MinC and MinD are positioned by one of two regulators (Rothfield et al., 2005). In E. coli, and most Gram negative bacteria, the regulator is MinE, which undergoes a coupled oscillation along with MinC/MinD between the poles of the cell (Fu et al., 2001; Hale et al., 2001; Hu and Lutkenhaus, 1999; Raskin and de Boer, 1999) (Fig. 3). MinD, an ATPase that dimerizes and binds the membrane in the presence of ATP, and MinE, an activator of the MinD ATPase, constitute the oscillator whereas MinC is a passenger. Many of the details of this oscillatory mechanism have been elaborated and it has been modeled extensively (Howard and Kruse, 2005; Lutkenhaus, 2007). Importantly, only MinD and MinE are needed for the oscillation. Consistent with this, MinD and MinE are able to dynamically self organize in vitro (Ivanov and Mizuuchi, 2010; Loose et al., 2008). They form traveling waves on a lipid bilayer fueled by the ATP hydrolysis of MinD, which is stimulated by MinE. The in vitro waves have characteristics that mimic the in vivo oscillation, most notably, a maximum concentration of MinE at the trailing edge of the wave, which is estimated to be in a 1:1 ratio with MinD (Loose et al., 2011). MinD promotes conformational changes in MinE resulting in an active form that binds MinD and the membrane which allows MinE to swing from one membrane bound MinD to the next despite knocking MinD off the membrane (Park et al., 2011).

In B. subtilis, and most Gram positive bacteria, the regulator of MinC/MinD is a coiled-coil protein designated DivIVA (Marston et al., 1998). This protein is recruited to the site of membrane curvature generated by cytokinesis (Eswaramoorthy et al., 2011) (Fig. 3). DivIVA recruits MinC and MinD through an intermediary designated MinJ (Bramkamp et al., 2008; Patrick and Kearns, 2008). Thus, a DivIVA ring, decorated with the Min proteins, is formed on either side of the incipient septum and prevents FtsZ released from the ongoing cytokinesis from reforming a ring at the newly forming poles (Gregory et al., 2008).

NO system

Remarkably, the NO systems of B. subtilis and E. coli employ two unrelated DNA binding proteins, Noc and SlmA respectively, to perform the same task (Bernhardt and de Boer, 2005; Wu and Errington, 2004). Both proteins bind to their specific DNA binding sites, which are scattered in the origin proximal 2/3 of the circular chromosome (Wu et al., 2009). For SlmA, it has been shown that it is activated to attack FtsZ filaments upon binding to its cognate sequence (Cho et al., 2011; Tonthat et al., 2011). Therefore, as the duplicating chromosomes segregate the tethered regulators are moved away from the cell center making it permissive for Z ring assembly (Fig. 3). Thus, the NO systems seem ideally suited to couple DNA segregation to formation of the Z ring, but as pointed out above, elimination of NO has little phenotype in exponentially growing cells, suggesting its primary role is to prevent guillotining of the chromosome under conditions of replication/segregation stress.

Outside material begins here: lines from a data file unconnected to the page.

(** X15. A reservation is refunded at most once: after a cancellation
    answered 200, every further cancel request for the same generation, by
    its owner or by anyone else and whatever the broker does, is answered 400
    or 404 and changes nothing. *)
Theorem cancel_refunds_once (env env2 : BrokerEnv) (id userId userId2 : string)
        (w : World) (body : Body) :
  (cancelGeneration env id userId w).2 = Json 200 body →
  cancelGeneration env2 id userId2 (cancelGeneration env id userId w).1
  = ((cancelGeneration env id userId w).1, Design.NotCancellable)
  ∨ cancelGeneration env2 id userId2 (cancelGeneration env id userId w).1
    = ((cancelGeneration env id userId w).1,
       Json 404 (ErrorBody "Generation request not found")).
Proof.
  intros Hok. pose proof (cancelGeneration_outcome env id userId w) as Ho.
  cbv zeta in Ho.
  destruct (findGeneration (db w) id userId) as [g|];
    [|rewrite Ho in Hok; discriminate Hok].
  destruct (bool_decide (ContentGeneration.status g = ContentGeneration.queued));
    [|rewrite Ho in Hok; discriminate Hok].
  destruct Ho as (Hgen & _ & _).
  pose proof (cancelGeneration_outcome env2 id userId2 (cancelGeneration env id userId w).1)
    as Ho2.
  cbv zeta in Ho2. unfold findGeneration in Ho2 at 1.
  rewrite Hgen, lookup_insert_eq in Ho2. cbn in Ho2.
  destruct (bool_decide (ContentGeneration.userId g = userId2)); [left | right]; exact Ho2.
Qed.

(** X16. A cancel request touches two rows of the database at most: the
    generation it names and the requester's credit account, of which only
    [creditsRemaining] moves.  Every other generation, every other account,
    all content items and all templates are as before. *)
Theorem cancel_touches_only_its_rows (env : BrokerEnv) (id userId : string) (w : World) :
  (∀ other, other ≠ id →
     contentGenerations (db (cancelGeneration env id userId w).1) !! other
     = contentGenerations (db w) !! other)
  ∧ (∀ other, other ≠ userId →
       creditAccounts (db (cancelGeneration env id userId w).1) !! other
       = creditAccounts (db w) !! other)
  ∧ (CreditAccount.creditsUsed
       <$> creditAccounts (db (cancelGeneration env id userId w).1) !! userId)
    = (CreditAccount.creditsUsed <$> creditAccounts (db w) !! userId)
  ∧ (CreditAccount.monthlyAllowance
       <$> creditAccounts (db (cancelGeneration env id userId w).1) !! userId)
    = (CreditAccount.monthlyAllowance <$> creditAccounts (db w) !! userId)
  ∧ contentItems (db (cancelGeneration env id userId w).1) = contentItems (db w)
  ∧ templates (db (cancelGeneration env id userId w).1) = templates (db w).
Proof.
  unfold cancelGeneration.
  destruct (findGeneration (db w) id userId) as [g|];
    [|repeat split; auto].
  destruct (bool_decide (ContentGeneration.status g = ContentGeneration.queued));
    cbn [negb]; [|repeat split; auto].
  destruct (QueueService.removeFromQueue env "content-generation" id (queueService w))
    as [q' rr].
  cbn.
  destruct (creditAccounts (db w) !! userId) as [a|] eqn:Ha; cbn.
  - split; [intros other Ho; rewrite lookup_insert_ne by congruence; reflexivity|].
    split; [intros other Ho; rewrite lookup_insert_ne by congruence; reflexivity|].
    rewrite lookup_insert_eq. cbn. repeat split; reflexivity.
  - split; [intros other Ho; rewrite lookup_insert_ne by congruence; reflexivity|].
    split; [reflexivity|]. rewrite Ha. repeat split; reflexivity.
Qed.

(** X17. A submission touches three rows at most: the generation and the
    content item under the two fresh uuids and the requester's credit
    account, whose [creditsRemaining] can only go down and whose other
    columns stay.  Every other generation, content item and account and all
    templates are as before, whether the request is accepted, turned down or
    fails at the broker. *)
Theorem submission_touches_only_its_rows (env : BrokerEnv) (ids : Uuids)
        (req : Request) (w : World) :
  (∀ other, other ≠ generationUuid ids →
     contentGenerations (db (createGenerationRequest env ids req w).1) !! other
     = contentGenerations (db w) !! other)
  ∧ (∀ other, other ≠ contentItemUuid ids →
       contentItems (db (createGenerationRequest env ids req w).1) !! other
       = contentItems (db w) !! other)
  ∧ (∀ other, other ≠ user_id req →
       creditAccounts (db (createGenerationRequest env ids req w).1) !! other
       = creditAccounts (db w) !! other)
  ∧ (∀ a', creditAccounts (db (createGenerationRequest env ids req w).1) !! user_id req
           = Some a' →
       ∃ a, creditAccounts (db w) !! user_id req = Some a
            ∧ CreditAccount.creditsRemaining a' ≤ CreditAccount.creditsRemaining a
            ∧ CreditAccount.creditsUsed a' = CreditAccount.creditsUsed a
            ∧ CreditAccount.monthlyAllowance a' = CreditAccount.monthlyAllowance a)
  ∧ templates (db (createGenerationRequest env ids req w).1) = templates (db w).
Proof.
  pose proof (cost_of_nonneg req) as Hcost. unfold cost_of in Hcost.
  unfold createGenerationRequest.
  destruct (validation req); [|untouched].
  destruct (match negb (JS.default_to (isNewContent (body req)) true),
                  given (contentItemId (body req)) with
            | true, Some cid => Some (findContentItem (db w) cid (user_id req))
            | _, _ => None
            end) as [[found|]|] eqn:Hex; [|untouched|].
  all: destruct (given (templateId (body req))) as [tid|];
    [destruct (findTemplate (db w) tid (user_id req)); [|untouched]|].
  all: destruct (creditAccounts (db w) !! user_id req) as [a|] eqn:Ha; [|untouched].
  all: match goal with
       | |- context [?x <? ?y] => destruct (Z.ltb_spec x y); [untouched|]
       end.
  all: destruct (JS.default_to (isNewContent (body req)) true);
    cbn [negb] in Hex |- *; try discriminate Hex.
  all: try (destruct found as [itemId item]).
  all: try untouched.
  all: destruct (QueueService.enqueue _ _ _ _) as [q' [r|e]]; cbn.
  all: split; [intros other Ho; rewrite lookup_insert_ne by congruence; reflexivity|].
  all: split; [intros other Ho; rewrite ?lookup_insert_ne by congruence; reflexivity|].
  all: split; [intros other Ho; rewrite lookup_insert_ne by congruence; reflexivity|].
  all: split; [|reflexivity].
  all: intros a' Ha'; rewrite lookup_insert_eq in Ha'; injection Ha' as <-.
  all: eexists; split; [reflexivity|]; cbn; split; [lia|]; split; reflexivity.
Qed.

End Frames.

(** X15 witness: the scenario job cancelled twice. *)
Lemma cancel_refunds_once_witness :
  GenerationController.cancelGeneration Scenario.broker_up "gen-1" Scenario.alice
    (GenerationController.cancelGeneration Scenario.broker_up "gen-1" Scenario.alice
       (GenerationController.createGenerationRequest Scenario.broker_up Scenario.ids
          (Scenario.request 300) Scenario.world0).1).1
  = ((GenerationController.cancelGeneration Scenario.broker_up "gen-1" Scenario.alice
        (GenerationController.createGenerationRequest Scenario.broker_up Scenario.ids
           (Scenario.request 300) Scenario.world0).1).1,
     Design.NotCancellable)
  ∨ GenerationController.cancelGeneration Scenario.broker_up "gen-1" Scenario.alice
      (GenerationController.cancelGeneration Scenario.broker_up "gen-1" Scenario.alice
         (GenerationController.createGenerationRequest Scenario.broker_up Scenario.ids
            (Scenario.request 300) Scenario.world0).1).1
    = ((GenerationController.cancelGeneration Scenario.broker_up "gen-1" Scenario.alice
          (GenerationController.createGenerationRequest Scenario.broker_up Scenario.ids
             (Scenario.request 300) Scenario.world0).1).1,
       Json 404 (ErrorBody "Generation request not found")).
Proof.
  apply (cancel_refunds_once Scenario.broker_up Scenario.broker_up "gen-1"
           Scenario.alice Scenario.alice
           (GenerationController.createGenerationRequest Scenario.broker_up Scenario.ids
              (Scenario.request 300) Scenario.world0).1
           (GenerationCancelled "Generation request cancelled successfully" "gen-1" 300)).
  vm_compute. reflexivity.
Defined.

B. subtilis offers an advantage in the study of cytokinesis since examination of the Z ring in germinating spores offers a chance to look at formation of a Z ring in the absence of influences of the previous division (Migocki et al., 2002). Spores of a mutant lacking Min and NO (generated under permissive growth conditions for the double mutant) were germinated and followed for 1–2 generations of growth. Z ring formation, although delayed, still occurred primarily at midcell (Rodrigues and Harry, 2012). This result indicates that an additional factor, other than Min or NO, positions the Z ring and remains to be identified. Also, it is clear that the proteins identified to mediate NO, SlmA and Noc, represent only part of NO and that additional factor (s) are involved.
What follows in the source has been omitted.